= Exercise material =
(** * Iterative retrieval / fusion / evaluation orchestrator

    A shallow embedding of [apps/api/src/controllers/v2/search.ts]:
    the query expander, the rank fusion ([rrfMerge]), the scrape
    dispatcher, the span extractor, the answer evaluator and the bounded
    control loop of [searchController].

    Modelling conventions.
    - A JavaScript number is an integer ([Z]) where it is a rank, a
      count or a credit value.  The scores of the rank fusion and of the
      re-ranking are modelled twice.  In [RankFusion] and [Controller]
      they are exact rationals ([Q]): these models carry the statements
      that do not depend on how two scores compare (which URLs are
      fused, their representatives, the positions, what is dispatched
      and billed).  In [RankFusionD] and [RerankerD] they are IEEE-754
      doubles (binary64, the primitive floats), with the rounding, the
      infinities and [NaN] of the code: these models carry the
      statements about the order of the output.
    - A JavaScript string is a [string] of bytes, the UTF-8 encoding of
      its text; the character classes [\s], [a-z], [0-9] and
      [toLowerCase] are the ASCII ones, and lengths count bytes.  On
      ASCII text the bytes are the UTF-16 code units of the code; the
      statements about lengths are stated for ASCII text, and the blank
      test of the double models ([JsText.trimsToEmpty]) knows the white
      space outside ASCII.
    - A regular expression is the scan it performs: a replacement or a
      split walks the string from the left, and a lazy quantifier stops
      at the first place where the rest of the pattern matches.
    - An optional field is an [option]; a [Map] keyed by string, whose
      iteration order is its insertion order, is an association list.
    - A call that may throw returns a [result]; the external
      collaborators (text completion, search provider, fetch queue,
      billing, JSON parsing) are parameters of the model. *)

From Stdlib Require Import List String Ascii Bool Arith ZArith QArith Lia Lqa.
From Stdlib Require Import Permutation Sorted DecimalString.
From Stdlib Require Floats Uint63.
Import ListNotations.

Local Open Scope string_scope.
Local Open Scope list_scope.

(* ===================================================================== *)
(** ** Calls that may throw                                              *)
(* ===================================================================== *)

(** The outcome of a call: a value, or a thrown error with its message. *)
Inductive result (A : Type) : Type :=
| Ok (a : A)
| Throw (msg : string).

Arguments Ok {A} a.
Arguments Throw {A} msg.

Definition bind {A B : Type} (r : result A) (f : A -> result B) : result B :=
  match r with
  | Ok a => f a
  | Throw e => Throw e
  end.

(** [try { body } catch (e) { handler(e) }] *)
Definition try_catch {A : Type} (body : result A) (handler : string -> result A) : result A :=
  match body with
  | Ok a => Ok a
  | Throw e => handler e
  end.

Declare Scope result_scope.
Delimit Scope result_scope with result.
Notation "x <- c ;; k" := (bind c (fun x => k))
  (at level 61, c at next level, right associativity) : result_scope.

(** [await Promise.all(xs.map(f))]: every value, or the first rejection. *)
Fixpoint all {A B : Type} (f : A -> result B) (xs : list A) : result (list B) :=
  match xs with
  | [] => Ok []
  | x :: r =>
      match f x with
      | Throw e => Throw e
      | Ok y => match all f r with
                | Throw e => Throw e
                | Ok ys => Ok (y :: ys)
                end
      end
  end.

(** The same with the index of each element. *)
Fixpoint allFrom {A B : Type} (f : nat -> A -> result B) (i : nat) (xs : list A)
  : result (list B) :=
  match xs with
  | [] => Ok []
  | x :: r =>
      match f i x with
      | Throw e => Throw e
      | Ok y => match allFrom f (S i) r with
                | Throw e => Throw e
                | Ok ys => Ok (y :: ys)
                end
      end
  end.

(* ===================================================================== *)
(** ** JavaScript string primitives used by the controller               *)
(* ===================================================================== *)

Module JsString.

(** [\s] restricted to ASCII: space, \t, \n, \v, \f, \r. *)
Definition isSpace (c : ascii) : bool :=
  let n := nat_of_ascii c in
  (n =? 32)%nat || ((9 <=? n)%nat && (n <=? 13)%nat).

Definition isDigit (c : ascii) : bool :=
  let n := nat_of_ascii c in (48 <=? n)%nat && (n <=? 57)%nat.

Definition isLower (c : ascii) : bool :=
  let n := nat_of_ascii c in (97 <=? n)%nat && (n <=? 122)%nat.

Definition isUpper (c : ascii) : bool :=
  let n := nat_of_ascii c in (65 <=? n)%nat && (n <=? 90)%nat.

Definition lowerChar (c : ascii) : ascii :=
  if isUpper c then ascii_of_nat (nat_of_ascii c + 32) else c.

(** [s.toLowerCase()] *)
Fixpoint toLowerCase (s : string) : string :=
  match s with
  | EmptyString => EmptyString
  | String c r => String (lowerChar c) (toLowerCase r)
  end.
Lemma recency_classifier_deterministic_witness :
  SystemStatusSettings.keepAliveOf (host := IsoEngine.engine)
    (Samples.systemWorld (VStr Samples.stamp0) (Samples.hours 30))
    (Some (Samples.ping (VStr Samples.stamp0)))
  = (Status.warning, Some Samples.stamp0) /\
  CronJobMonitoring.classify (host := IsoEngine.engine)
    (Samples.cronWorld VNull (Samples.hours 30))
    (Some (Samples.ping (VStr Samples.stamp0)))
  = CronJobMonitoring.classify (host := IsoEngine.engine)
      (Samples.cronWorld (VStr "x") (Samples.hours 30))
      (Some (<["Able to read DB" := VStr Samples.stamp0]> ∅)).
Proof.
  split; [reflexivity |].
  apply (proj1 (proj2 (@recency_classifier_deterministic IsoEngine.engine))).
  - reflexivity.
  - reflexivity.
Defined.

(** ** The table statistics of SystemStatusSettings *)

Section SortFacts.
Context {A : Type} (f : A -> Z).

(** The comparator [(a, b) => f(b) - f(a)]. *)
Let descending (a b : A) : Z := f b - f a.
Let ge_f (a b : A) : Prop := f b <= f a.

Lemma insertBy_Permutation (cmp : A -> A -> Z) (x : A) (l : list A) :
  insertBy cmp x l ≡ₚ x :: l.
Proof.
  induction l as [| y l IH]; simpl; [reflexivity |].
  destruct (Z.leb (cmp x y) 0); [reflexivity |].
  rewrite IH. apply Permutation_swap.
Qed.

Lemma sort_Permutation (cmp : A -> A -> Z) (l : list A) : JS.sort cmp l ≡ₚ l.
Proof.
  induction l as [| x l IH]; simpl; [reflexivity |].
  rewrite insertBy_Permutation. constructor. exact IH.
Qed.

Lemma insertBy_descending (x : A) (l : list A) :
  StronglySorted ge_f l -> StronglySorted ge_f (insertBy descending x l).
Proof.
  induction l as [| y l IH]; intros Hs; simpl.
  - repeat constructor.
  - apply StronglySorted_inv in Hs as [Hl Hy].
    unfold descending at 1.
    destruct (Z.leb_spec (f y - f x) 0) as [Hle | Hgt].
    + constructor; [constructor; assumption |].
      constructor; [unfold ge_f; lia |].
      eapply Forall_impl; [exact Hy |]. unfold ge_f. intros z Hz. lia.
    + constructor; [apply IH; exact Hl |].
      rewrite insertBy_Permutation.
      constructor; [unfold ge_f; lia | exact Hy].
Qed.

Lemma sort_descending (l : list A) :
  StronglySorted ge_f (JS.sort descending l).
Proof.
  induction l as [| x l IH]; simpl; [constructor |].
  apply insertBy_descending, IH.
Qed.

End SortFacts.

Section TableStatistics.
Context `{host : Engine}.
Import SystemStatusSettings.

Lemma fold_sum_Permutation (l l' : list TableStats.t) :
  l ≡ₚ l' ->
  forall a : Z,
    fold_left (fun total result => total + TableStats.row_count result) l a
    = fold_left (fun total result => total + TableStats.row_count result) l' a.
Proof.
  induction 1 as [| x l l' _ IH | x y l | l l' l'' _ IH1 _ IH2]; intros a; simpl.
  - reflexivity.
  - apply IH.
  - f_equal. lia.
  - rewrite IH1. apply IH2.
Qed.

= Work instruction =
Write out every line of the entries that holds the word "order".

= Answer =
      statements about the order of the output.
      iteration order is its insertion order, is an association list.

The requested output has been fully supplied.